Read the data, and whenever a line holds the word "AFollower", report that line.

Stored records
BEGIN
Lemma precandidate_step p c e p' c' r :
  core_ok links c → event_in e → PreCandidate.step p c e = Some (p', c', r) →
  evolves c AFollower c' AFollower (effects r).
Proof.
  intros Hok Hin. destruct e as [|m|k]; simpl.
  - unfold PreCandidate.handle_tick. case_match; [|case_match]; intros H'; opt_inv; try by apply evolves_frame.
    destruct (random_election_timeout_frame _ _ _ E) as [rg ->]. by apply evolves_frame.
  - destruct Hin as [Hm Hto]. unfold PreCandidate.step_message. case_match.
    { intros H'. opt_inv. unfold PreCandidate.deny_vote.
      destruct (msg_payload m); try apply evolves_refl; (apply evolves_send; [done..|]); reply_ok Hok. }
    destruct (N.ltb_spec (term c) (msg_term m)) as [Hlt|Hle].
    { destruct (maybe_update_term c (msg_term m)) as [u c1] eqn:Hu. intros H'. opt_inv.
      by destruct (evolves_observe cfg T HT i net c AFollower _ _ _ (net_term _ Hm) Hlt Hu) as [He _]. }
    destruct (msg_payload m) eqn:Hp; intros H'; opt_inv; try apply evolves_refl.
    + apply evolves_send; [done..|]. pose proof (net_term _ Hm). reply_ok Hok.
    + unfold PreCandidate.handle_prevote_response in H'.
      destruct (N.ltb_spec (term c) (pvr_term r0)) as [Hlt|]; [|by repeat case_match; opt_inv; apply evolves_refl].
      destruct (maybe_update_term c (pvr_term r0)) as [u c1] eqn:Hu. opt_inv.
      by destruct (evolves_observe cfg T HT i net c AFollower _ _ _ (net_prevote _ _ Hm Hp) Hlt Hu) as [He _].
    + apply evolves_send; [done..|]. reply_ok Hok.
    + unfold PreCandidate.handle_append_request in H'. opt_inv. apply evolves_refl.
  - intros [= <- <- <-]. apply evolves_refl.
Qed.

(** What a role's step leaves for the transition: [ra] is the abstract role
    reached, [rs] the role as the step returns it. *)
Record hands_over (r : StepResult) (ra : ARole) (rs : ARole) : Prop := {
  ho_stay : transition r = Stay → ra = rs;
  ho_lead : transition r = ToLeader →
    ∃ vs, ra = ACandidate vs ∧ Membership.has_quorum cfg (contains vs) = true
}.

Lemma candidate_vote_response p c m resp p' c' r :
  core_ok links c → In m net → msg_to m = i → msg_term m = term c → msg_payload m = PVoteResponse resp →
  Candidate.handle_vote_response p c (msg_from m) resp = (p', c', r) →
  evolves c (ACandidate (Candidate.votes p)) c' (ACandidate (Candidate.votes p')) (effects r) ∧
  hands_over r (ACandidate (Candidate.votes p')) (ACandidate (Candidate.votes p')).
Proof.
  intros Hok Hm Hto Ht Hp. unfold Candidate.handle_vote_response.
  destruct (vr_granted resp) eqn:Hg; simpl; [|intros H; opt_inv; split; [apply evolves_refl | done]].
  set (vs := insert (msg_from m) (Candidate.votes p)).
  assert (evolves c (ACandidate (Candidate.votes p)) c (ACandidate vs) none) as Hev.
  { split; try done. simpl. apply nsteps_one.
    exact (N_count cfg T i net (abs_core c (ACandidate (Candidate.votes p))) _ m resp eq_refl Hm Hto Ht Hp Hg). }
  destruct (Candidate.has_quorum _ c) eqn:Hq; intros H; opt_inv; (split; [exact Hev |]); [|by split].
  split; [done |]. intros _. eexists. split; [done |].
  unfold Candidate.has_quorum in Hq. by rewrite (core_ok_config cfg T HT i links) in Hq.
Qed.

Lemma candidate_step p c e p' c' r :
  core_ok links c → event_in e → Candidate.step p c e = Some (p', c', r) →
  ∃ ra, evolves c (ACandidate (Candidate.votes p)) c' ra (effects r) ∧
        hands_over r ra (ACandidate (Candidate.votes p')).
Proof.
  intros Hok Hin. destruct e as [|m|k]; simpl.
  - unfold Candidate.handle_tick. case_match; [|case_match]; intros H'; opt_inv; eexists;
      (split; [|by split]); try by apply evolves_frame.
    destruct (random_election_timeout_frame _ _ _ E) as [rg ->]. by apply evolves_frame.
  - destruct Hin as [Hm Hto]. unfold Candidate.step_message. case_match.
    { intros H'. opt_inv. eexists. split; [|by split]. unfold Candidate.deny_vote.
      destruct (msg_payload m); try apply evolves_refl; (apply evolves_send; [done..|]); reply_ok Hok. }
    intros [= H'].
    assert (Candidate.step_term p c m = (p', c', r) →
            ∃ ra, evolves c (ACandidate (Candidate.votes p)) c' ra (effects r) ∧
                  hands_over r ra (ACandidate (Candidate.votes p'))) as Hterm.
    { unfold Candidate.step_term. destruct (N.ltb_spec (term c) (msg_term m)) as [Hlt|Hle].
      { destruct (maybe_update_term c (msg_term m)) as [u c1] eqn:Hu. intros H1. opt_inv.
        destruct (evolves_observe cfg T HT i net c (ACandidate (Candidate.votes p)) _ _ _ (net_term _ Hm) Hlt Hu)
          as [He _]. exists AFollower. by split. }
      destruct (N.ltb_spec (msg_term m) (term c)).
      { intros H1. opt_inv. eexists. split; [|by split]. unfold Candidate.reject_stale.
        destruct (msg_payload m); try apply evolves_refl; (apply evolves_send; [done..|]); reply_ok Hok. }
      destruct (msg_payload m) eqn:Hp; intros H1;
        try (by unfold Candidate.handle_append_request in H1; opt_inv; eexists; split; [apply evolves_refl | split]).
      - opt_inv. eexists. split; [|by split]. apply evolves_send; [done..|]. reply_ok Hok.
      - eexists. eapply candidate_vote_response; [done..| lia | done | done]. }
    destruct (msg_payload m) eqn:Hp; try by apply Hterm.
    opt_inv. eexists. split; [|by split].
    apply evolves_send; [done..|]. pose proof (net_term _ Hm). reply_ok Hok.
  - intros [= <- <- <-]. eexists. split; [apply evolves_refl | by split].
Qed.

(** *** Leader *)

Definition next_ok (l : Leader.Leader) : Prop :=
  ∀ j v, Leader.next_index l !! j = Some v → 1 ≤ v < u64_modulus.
END
» Exercise output
  evolves c AFollower c' AFollower (effects r).
      by destruct (evolves_observe cfg T HT i net c AFollower _ _ _ (net_term _ Hm) Hlt Hu) as [He _]. }
      by destruct (evolves_observe cfg T HT i net c AFollower _ _ _ (net_prevote _ _ Hm Hp) Hlt Hu) as [He _].
          as [He _]. exists AFollower. by split. }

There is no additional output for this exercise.